Jakarta, REPORT INDONESIA – Para Syndicate yang dinahkodai oleh Ari Nurcahyo kembali menggelar Syndicate Update – Seri Pemilu 2019 Diskusi Publik dengan Tema :” The Contender: Jokowi Versus Kotak Kosong ?”, Jum’at(20/7/2018) di Kantor Para Syndicate Jl.
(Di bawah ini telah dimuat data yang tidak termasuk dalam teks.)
(** C6: [user_warning_raise_exception] raises on every input.  When the
    bytes decode, it raises a [MujocoException] whose message is the one of
    the ordered rule list: the warning followed by the hint of the first
    rule whose pattern occurs in it, or, when no pattern occurs, the warning
    wrapped in the generic text.  In both cases the message contains the
    warning.  (Bytes that do not decode raise [UnicodeDecodeError].) *)
Theorem C6_raising_translator_always_raises (utf8_valid : string → bool)
    (warn_bytes : string) :
  user_warning_raise_exception utf8_valid warn_bytes
  = Raise (if utf8_valid warn_bytes
           then mk_exn MujocoException (spec_message warn_bytes)
           else mk_exn UnicodeDecodeError "'utf-8' codec can't decode bytes") ∧
  str_in warn_bytes (spec_message warn_bytes) = true ∧
  match find (λ r, str_in r.1 warn_bytes) warning_rules with
  | Some r => spec_message warn_bytes = warn_bytes +:+ r.2 ∧
              str_in r.2 (spec_message warn_bytes) = true
  | None => spec_message warn_bytes = "Got MuJoCo Warning: " +:+ warn_bytes
  end.
Proof.
  split; [|split].
  - unfold user_warning_raise_exception, decode, spec_message, warning_rules.
    destruct (utf8_valid warn_bytes); [|done]. simpl.
    by repeat destruct (str_in _ warn_bytes).
  - unfold spec_message.
    destruct (find _ warning_rules); [apply str_in_app_l | apply str_in_app_r].
  - unfold spec_message.
    destruct (find _ warning_rules); [|done].
    split; [done | apply str_in_app_r].
Qed.
(** C2: for every stream the input file delivers (shorter than 2^64 bytes,
    so that no 64-bit counter wraps), the table has exactly one entry per
    distinct case-folded maximal alphabetic run, each with the number of
    occurrences of that run; the sorted sequence has as many records as there
    are distinct words and its counts add up to the number of tokens. *)
Theorem counting_is_exact (env : environment) (input_filename : string)
    (data : list ascii) (read_error : bool) (p : process) :
  open_for_reading env input_filename = InputData data read_error →
  Z.of_nat (length data) < uint64_modulus →
  ∃ t, ReadFileAndCountStats env input_filename p = (inr t, p)
    ∧ (∀ w, is_Some (t !! w) ↔ w ∈ tokens data)
    ∧ (∀ w, w ∈ tokens data →
            t !! w = Some (Z.of_nat (occurrences w (tokens data))))
    ∧ length (ConvertAndSortStats env t) = length (distinct_words (tokens data))
    ∧ total_count (ConvertAndSortStats env t) = Z.of_nat (length (tokens data)).
Proof.
  intros Hopen Hlen. exists (count_words data).
  split; [by eapply ReadFileAndCountStats_data|].
  split; [apply count_words_dom|].
  split; [intros w; by apply count_words_exact|].
  split.
  - rewrite ConvertAndSortStats_perm, length_fmap.
    by rewrite <- (length_fmap fst), count_words_keys.
  - rewrite (total_count_perm _ _ (ConvertAndSortStats_perm env _)).
    rewrite (total_count_entries (tokens data)).
    + f_equal. apply sum_occurrences; [apply NoDup_fst_map_to_list|].
      intros w Hw. rewrite count_words_keys. by apply elem_of_remove_dups.
    + intros w c Hin. apply elem_of_map_to_list in Hin.
      assert (Hw : w ∈ tokens data) by (apply count_words_dom; eauto).
      rewrite (count_words_exact data w Hlen Hw) in Hin. congruence.
Qed.
(** * keras_mixed_sequence: VectorSequence

    A shallow embedding of [keras_mixed_sequence/utils/vector_sequence.py]
    and the properties of its batching and per-epoch shuffling.

    Python integers are [Z]; a one-dimensional numpy array is a [list];
    a Python exception is the [Raise] alternative of [result]; the methods
    of the object are computations in a small state-and-exception monad
    over the record of the object's attributes. *)

From Stdlib Require Import String Bool ZArith List Permutation Lia.
From Stdlib Require DecimalString.
Import ListNotations.
Open Scope Z_scope.

Set Implicit Arguments.

(** ** Python values *)

(** The exceptions the code can raise: [ValueError] is raised by
    [__getitem__] (and by numpy when a seed is refused), [IndexError] by an
    array access out of bounds. *)
Inductive exn : Type :=
| ValueError (msg : string)
| IndexError (msg : string).

Inductive result (X : Type) : Type :=
| Ok (x : X)
| Raise (e : exn).

Arguments Ok {X} x.
Arguments Raise {X} e.

(** [str(i)] of a Python int, what [format] inserts for an integer. *)
Definition str (i : Z) : string :=
  DecimalString.NilZero.string_of_int (Z.to_int i).

(** Normalisation of one bound of a slice against a length [n], as
    [slice.indices] does for step 1: negative bounds count from the end,
    and the result is clamped into [0, n]. *)
Definition slice_bound (n i : Z) : Z :=
  if i <? 0 then Z.max 0 (i + n) else Z.min i n.

(** [l[start:stop]] *)
Definition py_slice {A : Type} (l : list A) (start stop : Z) : list A :=
  let n := Z.of_nat (length l) in
  let lo := slice_bound n start in
  let hi := slice_bound n stop in
  firstn (Z.to_nat (hi - lo)) (skipn (Z.to_nat lo) l).

(** [np.arange(n)] *)
Definition arange (n : Z) : list nat := seq 0 (Z.to_nat n).

(** [v[indices]] for an integer index array: every index is looked up, and
    an index past the end raises. *)
Fixpoint fancy_index {A : Type} (v : list A) (indices : list nat)
  : result (list A) :=
  match indices with
  | [] => Ok []
  | i :: rest =>
      match nth_error v i with
      | None => Raise (IndexError "index out of bounds")
      | Some x =>
          match fancy_index v rest with
          | Ok l => Ok (x :: l)
          | Raise e => Raise e
          end
      end
  end.

(** ** The seeded generator

    [np.random.RandomState(seed=...)] and its [shuffle] come from numpy.
    The development is parametric in them: [RandomState] may refuse a
    seed, and [shuffle g l] is the content of the array [l] after
    [g.shuffle(l)]. *)
Class RandomGen : Type := {
  rng : Type;
  RandomState : Z -> result rng;
  shuffle : rng -> list nat -> list nat
}.

(** What is assumed of the generator: shuffling rearranges. *)
Class ShufflePermutes (G : RandomGen) : Prop :=
  shuffle_Permutation : forall (g : rng) (l : list nat),
    Permutation l (shuffle g l).

(** ** State and exceptions *)

Definition M (St X : Type) : Type := St -> result X * St.

Definition ret {St X : Type} (x : X) : M St X := fun s => (Ok x, s).

Definition bind {St X Y : Type} (m : M St X) (k : X -> M St Y) : M St Y :=
  fun s =>
    match m s with
    | (Ok x, s') => k x s'
    | (Raise e, s') => (Raise e, s')
    end.

Definition raise {St X : Type} (e : exn) : M St X := fun s => (Raise e, s).

Definition read {St X : Type} (f : St -> X) : M St X := fun s => (Ok (f s), s).

Definition modify {St : Type} (f : St -> St) : M St unit :=
  fun s => (Ok tt, f s).

Definition lift {St X : Type} (r : result X) : M St X := fun s => (r, s).

Declare Scope monad_scope.
Delimit Scope monad_scope with monad.
Notation "x <- m ;; k" := (bind m (fun x => k))
  (at level 61, m at next level, right associativity) : monad_scope.
Notation "m ;; k" := (bind m (fun _ => k))
  (at level 61, right associativity) : monad_scope.

(** ** The object *)

Section VectorSequence.

Variable A : Type.

(** The attributes of a [VectorSequence]: the three of the base class
    [Sequence] and the three set by [VectorSequence.__init__]. *)
Record VectorSequence : Type := mkVectorSequence {
  _samples_number : Z;
  _batch_size : Z;
  _elapsed_epochs : Z;
  _seed : Z;
  _vector : list A;
  _shuffled : list A
}.

Definition set_elapsed_epochs (e : Z) (s : VectorSequence) : VectorSequence :=
  mkVectorSequence (_samples_number s) (_batch_size s) e
                   (_seed s) (_vector s) (_shuffled s).
(** * Workflow execution engine: a shallow embedding and its properties

    The development follows the TypeScript engine ([WorkflowEngine], with
    [operators.ts]) and, in [Module Legacy], the skeleton of the older
    JavaScript engine ([workflow-engine.js], [BooleanBuilder] of
    [operators.js]).

    - JavaScript values are an inductive type; numbers are IEEE-754 doubles
      (primitive floats); objects and arrays carry the reference that [===]
      compares.
    - Plain objects used as maps ([context.variables], [context.results],
      the resolved inputs of an operator) are finite maps over strings that
      hold their own properties; the members a plain object inherits from
      [Object.prototype] are not part of the model.
    - Strings are sequences of 8-bit characters.
    - Host functions the ECMAScript standard leaves to the implementation
      ([Math.pow], [Math.random], number printing, regular expressions, JSON
      printing) are the fields of the class [Host].
    - The engine is a state-and-exception monad over the execution context
      and the calls made to the [onLog] callback; the recursive graph walk
      takes fuel, and running out of fuel is a third outcome that no
      handler catches. *)

From Stdlib Require Import ZArith List Ascii String Bool Lia Floats.
From stdpp Require Import base option list gmap strings pretty.
(** For a path in lower case the test of the code is the
    case-insensitive prefix test. *)
Lemma is_system_include_lower p :
  lower_case p = p →
  is_system_include (env_include_paths INCLUDE) p = true
  ↔ begins_with_include INCLUDE p.
Proof.
  intros Hp. rewrite is_system_include_env.
  unfold under_include, begins_with_include. by rewrite Hp.
Qed.

(** A successful pass over the reported paths has hashed every path it
    had to. *)
Lemma collect_dependencies_hashed paths src_deps :
  ∀ (deps ledger deps' ledger' : dependency_records_t SIZE),
  collect_dependencies SIZE hash_file paths src_deps deps ledger
  = Ok (deps', ledger') →
  ∀ p, p ∈ src_deps → is_system_include paths p = false →
       is_Some (current_digest hash_file ledger p).
Proof.
  induction src_deps as [|include more IH];
    intros deps ledger deps' ledger' H p Hin Hsys.
  { by apply elem_of_nil in Hin. }
  cbn [collect_dependencies] in H. unfold get_dependency_digest in H.
  destruct (decide (p = include)) as [->|Hne].
  - unfold current_digest.
    destruct (ledger !! include) as [digest|]; [by eexists|].
    rewrite Hsys in H. destruct (hash_file include); [by eexists|done].
  - apply elem_of_cons in Hin as [?|Hin]; [done|].
    destruct (ledger !! include) as [digest|] eqn:Hl; [by eapply IH|].
    destruct (is_system_include paths include); [by eapply IH|].
    destruct (hash_file include) as [digest|] eqn:Hh; [|done].
    unfold set_dependency_digest in H.
    rewrite <- (current_digest_insert SIZE hash_file ledger include digest)
      by done.
    by eapply IH.
Qed.

Hypothesis reports_lower_case :
  ∀ file_name src_deps,
    get_source_dependencies file_name = Ok src_deps →
    Forall (λ p, lower_case p = p) src_deps.

Lemma run_for_miss_records_classified miss_infos :
  ∀ (ledger ledger' : dependency_records_t SIZE) records,
  (∀ p, is_Some (ledger !! p) → ¬ begins_with_include INCLUDE p) →
  run_for_miss_records SIZE hash_file get_source_dependencies
    (env_include_paths INCLUDE) miss_infos ledger = Ok (records, ledger') →
  (∀ p, is_Some (ledger' !! p) → ¬ begins_with_include INCLUDE p)
  ∧ ∀ file_name deps, (file_name, deps) ∈ records →
      ∃ src_deps,
        get_source_dependencies file_name = Ok src_deps
        ∧ (∀ p, is_Some (deps !! p) →
                p ∈ src_deps ∧ ¬ begins_with_include INCLUDE p)
        ∧ (∀ p, p ∈ src_deps →
                (deps !! p = None ↔ begins_with_include INCLUDE p)).
Proof.
  induction miss_infos as [|file_name more IH];
    intros ledger ledger' records Hinv H.
  { injection H as <- <-. split; [done|].
    intros f deps Hin. by apply elem_of_nil in Hin. }
  cbn [run_for_miss_records] in H.
  destruct (get_source_dependencies file_name) as [src_deps| |] eqn:Hsrc;
    cbn in H; try discriminate.
  destruct (collect_dependencies _ _ _ src_deps ∅ ledger)
    as [[deps1 ledger1]| |] eqn:E; cbn in H; try discriminate.
  destruct (run_for_miss_records _ _ _ _ more ledger1)
    as [[records1 ledger2]| |] eqn:E'; cbn in H; try discriminate.
  injection H as <- <-.
  pose proof (reports_lower_case _ _ Hsrc) as Hlower.
  rewrite Forall_forall in Hlower.
  pose proof (collect_dependencies_hashed _ _ _ _ _ _ E) as Hhashed.
  apply collect_dependencies_lookup in E as [Hdeps Hledger].
  assert (∀ p, is_Some (ledger1 !! p) → ¬ begins_with_include INCLUDE p)
    as Hinv1.
  { intros p. rewrite Hledger. case_decide as Hc; [|apply Hinv].
    destruct Hc as [Hin Hsys]. intros _.
    rewrite <- is_system_include_lower by auto. by rewrite Hsys. }
  destruct (IH _ _ _ Hinv1 E') as [Hinv2 Hrec].
  split; [done|]. intros f deps [[= -> ->]|Hin]%elem_of_cons; [|by apply Hrec].
  exists src_deps. split; [done|]. split.
  - intros p. rewrite Hdeps, lookup_empty.
    case_decide as Hc; [|by intros [? ?]].
    destruct Hc as [Hin [Hl|Hsys]]; intros _; split; try done.
    + by apply Hinv.
    + rewrite <- is_system_include_lower by auto. by rewrite Hsys.
  - intros p Hin. rewrite Hdeps, lookup_empty.
    rewrite <- is_system_include_lower by auto.
    destruct (is_system_include (env_include_paths INCLUDE) p) eqn:Hsys.
    + split; [done|]. intros _. case_decide as Hc; [|done].
      destruct Hc as [_ [Hl|?]]; [|done].
      apply Hinv in Hl. destruct Hl.
      rewrite <- is_system_include_lower by auto. done.
    + split; [|done]. intros Hnone. exfalso.
      case_decide as Hc.
      * destruct (Hhashed p Hin Hsys) as [x Hx]. congruence.
      * apply Hc. auto.
Qed.
End SystemIncludes.

(** C3.  A dependency path reported by the compiler is classified as a
    system include, and left out of the dependency record, exactly when it
    begins case-insensitively with a non-empty entry of [INCLUDE]; and no
    dependency record produced by [run_for_miss] contains a path whose
    lower-cased form begins with a lower-cased non-empty entry of
    [INCLUDE].  The code tests the path as reported against the
    lower-cased entries: the reports are in lower case (version 1.0 of the
    compiler's report, the only one read), and the ledger, which is
    consulted before the test, holds no system path, which stays so. *)
Theorem C3_system_include_exclusion :
  ∀ SIZE (hash_file : string → option (hash_t SIZE)) get_source_dependencies
    INCLUDE miss_infos (m_dependencies ledger' : dependency_records_t SIZE)
    records,
    (∀ file_name src_deps,
       get_source_dependencies file_name = Ok src_deps →
       Forall (λ p, lower_case p = p) src_deps) →
    (∀ p, is_Some (m_dependencies !! p) → ¬ begins_with_include INCLUDE p) →
    run_for_miss_records SIZE hash_file get_source_dependencies
      (env_include_paths INCLUDE) miss_infos m_dependencies
    = Ok (records, ledger') →
    (∀ file_name deps p,
       (file_name, deps) ∈ records → is_Some (deps !! p) →
       ¬ begins_with_include INCLUDE p)
    ∧ (∀ file_name deps,
         (file_name, deps) ∈ records →
         ∃ src_deps,
           get_source_dependencies file_name = Ok src_deps
           ∧ ∀ p, p ∈ src_deps →
               (is_system_include (env_include_paths INCLUDE) p = true
                ↔ begins_with_include INCLUDE p)
               ∧ (deps !! p = None ↔ begins_with_include INCLUDE p))
    ∧ (∀ p, is_Some (ledger' !! p) → ¬ begins_with_include INCLUDE p).
Proof.
  intros SIZE hash_file gsd INCLUDE miss_infos ledger ledger' records
    Hlower Hinv H.
  destruct (run_for_miss_records_classified SIZE hash_file gsd INCLUDE Hlower
              miss_infos ledger ledger' records Hinv H) as [Hinv' Hrec].
  split; [|split; [|done]].
  - intros f deps p Hin Hp.
    destruct (Hrec f deps Hin) as (src_deps & _ & Hsome & _).
    by apply Hsome.
  - intros f deps Hin.
    destruct (Hrec f deps Hin) as (src_deps & Hsrc & _ & Hnone).
    exists src_deps. split; [done|]. intros p Hp. split; [|by apply Hnone].
    apply is_system_include_lower.
    pose proof (Hlower _ _ Hsrc) as Hl. rewrite Forall_forall in Hl. auto.
Qed.

Lemma C3_system_include_exclusion_witness :
  (∀ file_name deps p,
     (file_name, deps)
     ∈ [("a.cpp", ({[ "d:\src\x.h" := digest_ab ]} : dependency_records_t 2))] →
     is_Some (deps !! p) →
     ¬ begins_with_include "C:\sys;;D:\Inc" p)
  ∧ (∀ file_name deps,
       (file_name, deps)
       ∈ [("a.cpp",
           ({[ "d:\src\x.h" := digest_ab ]} : dependency_records_t 2))] →
       ∃ src_deps,
         report_lower file_name = Ok src_deps
         ∧ ∀ p, p ∈ src_deps →
             (is_system_include (env_include_paths "C:\sys;;D:\Inc") p = true
              ↔ begins_with_include "C:\sys;;D:\Inc" p)
             ∧ (deps !! p = None ↔ begins_with_include "C:\sys;;D:\Inc" p))
  ∧ (∀ p, is_Some
            (({[ "d:\src\x.h" := digest_ab ]} : dependency_records_t 2) !! p) →
          ¬ begins_with_include "C:\sys;;D:\Inc" p).
Proof.
  apply (C3_system_include_exclusion 2 hash_any report_lower
           "C:\sys;;D:\Inc" ["a.cpp"] ∅).
  - intros file_name src_deps [= <-]. repeat constructor.
  - intros p [x Hx]. by rewrite lookup_empty in Hx.
  - vm_compute. reflexivity.
Defined.

(** The other writer of the ledger, [filter_cache_hit], only adds paths of
    the record it is given: with records that hold no system path, as the
    records above, the ledger stays without system paths. *)
Lemma filter_cache_hit_ledger_paths SIZE hash_file
    (entry : cache_entry_t SIZE) (ledger : dependency_records_t SIZE) p :
  is_Some ((filter_cache_hit SIZE hash_file entry ledger).2 !! p) →
  is_Some (ledger !! p) ∨ is_Some (m_dependency_records entry !! p).
Proof.
  unfold filter_cache_hit.
  assert (∀ records (l : dependency_records_t SIZE),
            is_Some ((filter_cache_hit_loop SIZE hash_file records l).2 !! p) →
            is_Some (l !! p) ∨ p ∈ records.*1) as Hloop.
  { induction records as [|[include cached] more IH]; intros l; [by left|].
    cbn [filter_cache_hit_loop fmap list_fmap fst]. unfold get_dependency_digest.
    assert (∀ l', (is_Some (l' !! p) → is_Some (l !! p) ∨ p = include) →
              is_Some ((filter_cache_hit_loop SIZE hash_file more l').2 !! p) →
              is_Some (l !! p) ∨ p ∈ include :: more.*1) as Hmore.
    { intros l' Hl' [Hp|Hp]%IH.
      - destruct (Hl' Hp) as [?|Heq]; [by left|].
        right. rewrite Heq. left.
      - right. by right. }
    destruct (l !! include) as [digest|] eqn:Hl.
    - destruct (decide (digest ≠ cached)); [by left|].
      apply Hmore. by left.
    - destruct (hash_file include) as [digest|]; [|by left].
      unfold set_dependency_digest.
      assert (is_Some (<[include:=digest]> l !! p) →
              is_Some (l !! p) ∨ p = include) as Hins.
      { destruct (decide (include = p)) as [->|Hne]; [by right|].
        rewrite lookup_insert_ne by done. by left. }
      destruct (decide (digest ≠ cached)); [|by apply Hmore].
      cbn [snd]. intros Hp. destruct (Hins Hp) as [?|Heq]; [by left|].
      right. rewrite Heq. left. }
  intros [Hp|Hp]%Hloop; [by left|right].
  apply list_elem_of_fmap in Hp as ([k h] & -> & Hin).
  apply elem_of_map_items in Hin. by eexists.
Qed.

(** The reports have to be in lower case for this: with [INCLUDE=C:\sys]
    a path reported as [C:\Sys\stdio.h], whose lower-cased form begins with
    the lower-cased entry, is not classified as a system include and
    enters the record. *)
Lemma mixed_case_report_is_recorded :
  ∃ deps ledger',
    run_for_miss_records 2 hash_any report_mixed (env_include_paths "C:\sys")
      ["a.cpp"] ∅ = Ok ([("a.cpp", deps)], ledger')
    ∧ is_Some (deps !! "C:\Sys\stdio.h")
    ∧ begins_with_include "C:\sys" "C:\Sys\stdio.h"
    ∧ is_system_include (env_include_paths "C:\sys") "C:\Sys\stdio.h" = false.
Proof.
  exists {[ "C:\Sys\stdio.h" := digest_ab ]}, {[ "C:\Sys\stdio.h" := digest_ab ]}.
  split; [vm_compute; reflexivity|].
  split; [by rewrite lookup_singleton_eq|].
  split; [|vm_compute; reflexivity].
  exists "C:\sys". split; [vm_compute; left|]. split; [done|].
  vm_compute. reflexivity.
Qed.

(** C10.  The line reader is not total on response files with an empty
    line: [read_lines] takes [line.back()] of every line, and on an empty
    line that read is outside the string (undefined behaviour), whatever
    the callback does.  A response file whose second line is empty makes
    the whole parse undefined. *)
Theorem C10_read_lines_empty_line :
  (∀ (S : Type) more (callback : string → S → result S) st,
     read_lines_loop ("" :: more) callback st = Undefined)
  ∧ parse_list words_tokenizer resp_files id 2 100 new_parser
      ["/c"; "@resp.txt"] = Undefined.
Proof. split; [reflexivity | vm_compute; reflexivity]. Qed.

(** ** Properties of [base/string_utils.hpp] *)

Lemma rev_app_append (s1 s2 : string) :
  String.rev_app s1 s2 = String.rev s1 +:+ s2.
Proof.
  unfold String.rev. revert s2.
  induction s1 as [|c s1 IH]; intros s2; [done|].
  cbn [String.rev_app]. rewrite IH, (IH (String c "")).
  by rewrite app_assoc_str.
Qed.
Wijaya 3 No.2 A Kebayoran baru Jakarta Selatan.
Salah satu narasumber saat diinterview khusus sebelum acara Diskusi, Wartawan Senior Budiarto Shambazy terkait dgn Calon tunggal dalam Pilpres 2019 menyatakan kalau Jokowi versus kotak kosong terjadi dalam Pilpres 2019 maka kita akan mengalami semacam krisis konstitusional dan krisis politik yang belum terbayangkan sebelumnya.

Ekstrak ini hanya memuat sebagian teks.